EXERCISE REQUIREMENTS |
Take from the listing each line that has the string "technological".
§
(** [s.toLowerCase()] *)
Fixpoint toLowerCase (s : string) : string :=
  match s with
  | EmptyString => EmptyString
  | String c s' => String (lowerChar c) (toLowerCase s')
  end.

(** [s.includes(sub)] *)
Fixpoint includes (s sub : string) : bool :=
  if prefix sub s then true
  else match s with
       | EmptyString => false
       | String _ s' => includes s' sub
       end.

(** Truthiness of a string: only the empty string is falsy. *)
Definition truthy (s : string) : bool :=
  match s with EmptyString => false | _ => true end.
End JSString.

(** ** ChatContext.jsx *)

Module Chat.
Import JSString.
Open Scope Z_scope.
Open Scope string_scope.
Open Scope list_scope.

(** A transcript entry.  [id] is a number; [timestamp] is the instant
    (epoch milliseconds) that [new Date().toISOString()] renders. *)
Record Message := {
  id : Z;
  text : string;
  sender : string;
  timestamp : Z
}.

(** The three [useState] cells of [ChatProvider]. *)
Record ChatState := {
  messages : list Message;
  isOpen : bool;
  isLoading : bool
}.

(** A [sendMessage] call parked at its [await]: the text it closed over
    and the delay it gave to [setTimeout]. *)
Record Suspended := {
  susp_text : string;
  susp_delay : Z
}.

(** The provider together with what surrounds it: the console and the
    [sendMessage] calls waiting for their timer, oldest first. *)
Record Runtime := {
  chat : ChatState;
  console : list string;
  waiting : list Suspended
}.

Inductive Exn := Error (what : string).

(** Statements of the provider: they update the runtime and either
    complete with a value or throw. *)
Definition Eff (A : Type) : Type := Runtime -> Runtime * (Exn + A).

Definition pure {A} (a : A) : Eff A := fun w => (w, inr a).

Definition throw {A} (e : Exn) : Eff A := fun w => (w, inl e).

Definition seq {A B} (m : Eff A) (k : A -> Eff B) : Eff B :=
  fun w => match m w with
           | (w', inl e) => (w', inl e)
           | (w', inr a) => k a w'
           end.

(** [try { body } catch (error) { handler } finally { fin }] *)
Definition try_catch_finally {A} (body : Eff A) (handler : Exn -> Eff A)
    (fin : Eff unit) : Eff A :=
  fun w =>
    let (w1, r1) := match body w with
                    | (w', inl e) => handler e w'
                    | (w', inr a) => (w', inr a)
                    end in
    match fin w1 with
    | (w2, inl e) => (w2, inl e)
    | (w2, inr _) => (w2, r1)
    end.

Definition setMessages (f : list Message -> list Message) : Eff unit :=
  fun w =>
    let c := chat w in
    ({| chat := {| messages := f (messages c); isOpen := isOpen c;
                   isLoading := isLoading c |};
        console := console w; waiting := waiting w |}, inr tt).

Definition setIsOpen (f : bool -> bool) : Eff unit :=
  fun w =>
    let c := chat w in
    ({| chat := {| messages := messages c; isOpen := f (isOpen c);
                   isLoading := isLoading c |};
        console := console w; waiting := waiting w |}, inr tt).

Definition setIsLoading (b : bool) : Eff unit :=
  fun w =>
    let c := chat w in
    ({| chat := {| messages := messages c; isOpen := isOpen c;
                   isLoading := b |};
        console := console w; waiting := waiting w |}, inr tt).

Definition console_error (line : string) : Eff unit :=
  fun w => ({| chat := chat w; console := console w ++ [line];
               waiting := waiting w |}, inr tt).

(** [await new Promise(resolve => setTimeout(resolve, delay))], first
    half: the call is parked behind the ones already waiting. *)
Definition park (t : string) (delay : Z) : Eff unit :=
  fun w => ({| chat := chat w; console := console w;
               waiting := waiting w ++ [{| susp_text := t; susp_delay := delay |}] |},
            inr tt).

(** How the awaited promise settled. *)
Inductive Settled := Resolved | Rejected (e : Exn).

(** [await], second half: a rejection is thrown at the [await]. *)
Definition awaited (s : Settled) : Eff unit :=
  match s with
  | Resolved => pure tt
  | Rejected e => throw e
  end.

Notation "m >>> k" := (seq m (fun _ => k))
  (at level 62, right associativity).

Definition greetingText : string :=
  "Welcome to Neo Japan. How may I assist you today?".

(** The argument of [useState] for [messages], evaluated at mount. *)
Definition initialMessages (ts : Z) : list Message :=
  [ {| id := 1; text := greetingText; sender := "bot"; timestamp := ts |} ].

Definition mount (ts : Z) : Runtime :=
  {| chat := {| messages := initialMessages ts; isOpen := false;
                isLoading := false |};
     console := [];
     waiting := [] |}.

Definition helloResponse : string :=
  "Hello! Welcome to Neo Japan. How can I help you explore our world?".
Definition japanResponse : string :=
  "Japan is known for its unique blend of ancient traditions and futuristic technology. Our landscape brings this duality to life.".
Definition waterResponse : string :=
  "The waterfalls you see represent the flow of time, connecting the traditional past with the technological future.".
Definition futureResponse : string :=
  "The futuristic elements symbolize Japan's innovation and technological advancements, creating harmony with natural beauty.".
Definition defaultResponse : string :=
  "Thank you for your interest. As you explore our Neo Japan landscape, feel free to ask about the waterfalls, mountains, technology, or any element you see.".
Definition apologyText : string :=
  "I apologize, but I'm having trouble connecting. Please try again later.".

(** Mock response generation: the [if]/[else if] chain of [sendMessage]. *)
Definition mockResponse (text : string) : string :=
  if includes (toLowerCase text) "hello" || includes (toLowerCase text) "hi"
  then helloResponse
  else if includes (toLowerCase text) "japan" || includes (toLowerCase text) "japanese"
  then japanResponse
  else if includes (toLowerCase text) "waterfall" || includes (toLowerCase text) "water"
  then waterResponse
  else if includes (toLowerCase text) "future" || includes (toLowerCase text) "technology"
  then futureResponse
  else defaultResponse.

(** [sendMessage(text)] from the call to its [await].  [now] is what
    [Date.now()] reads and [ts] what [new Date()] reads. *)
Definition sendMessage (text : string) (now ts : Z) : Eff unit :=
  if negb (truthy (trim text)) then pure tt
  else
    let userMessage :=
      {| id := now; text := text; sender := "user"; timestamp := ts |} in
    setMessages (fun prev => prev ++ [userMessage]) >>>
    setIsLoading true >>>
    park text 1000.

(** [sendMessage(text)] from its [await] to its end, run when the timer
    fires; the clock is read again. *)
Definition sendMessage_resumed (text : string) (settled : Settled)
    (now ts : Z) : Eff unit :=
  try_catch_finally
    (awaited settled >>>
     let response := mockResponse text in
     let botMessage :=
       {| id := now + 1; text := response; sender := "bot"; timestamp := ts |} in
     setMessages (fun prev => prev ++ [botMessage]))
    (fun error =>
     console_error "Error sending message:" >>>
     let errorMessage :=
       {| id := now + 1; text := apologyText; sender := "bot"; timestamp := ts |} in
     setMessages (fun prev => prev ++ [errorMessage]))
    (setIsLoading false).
§
SOLUTION TO THE PROBLEM |
  "The waterfalls you see represent the flow of time, connecting the traditional past with the technological future.".
  "The futuristic elements symbolize Japan's innovation and technological advancements, creating harmony with natural beauty.".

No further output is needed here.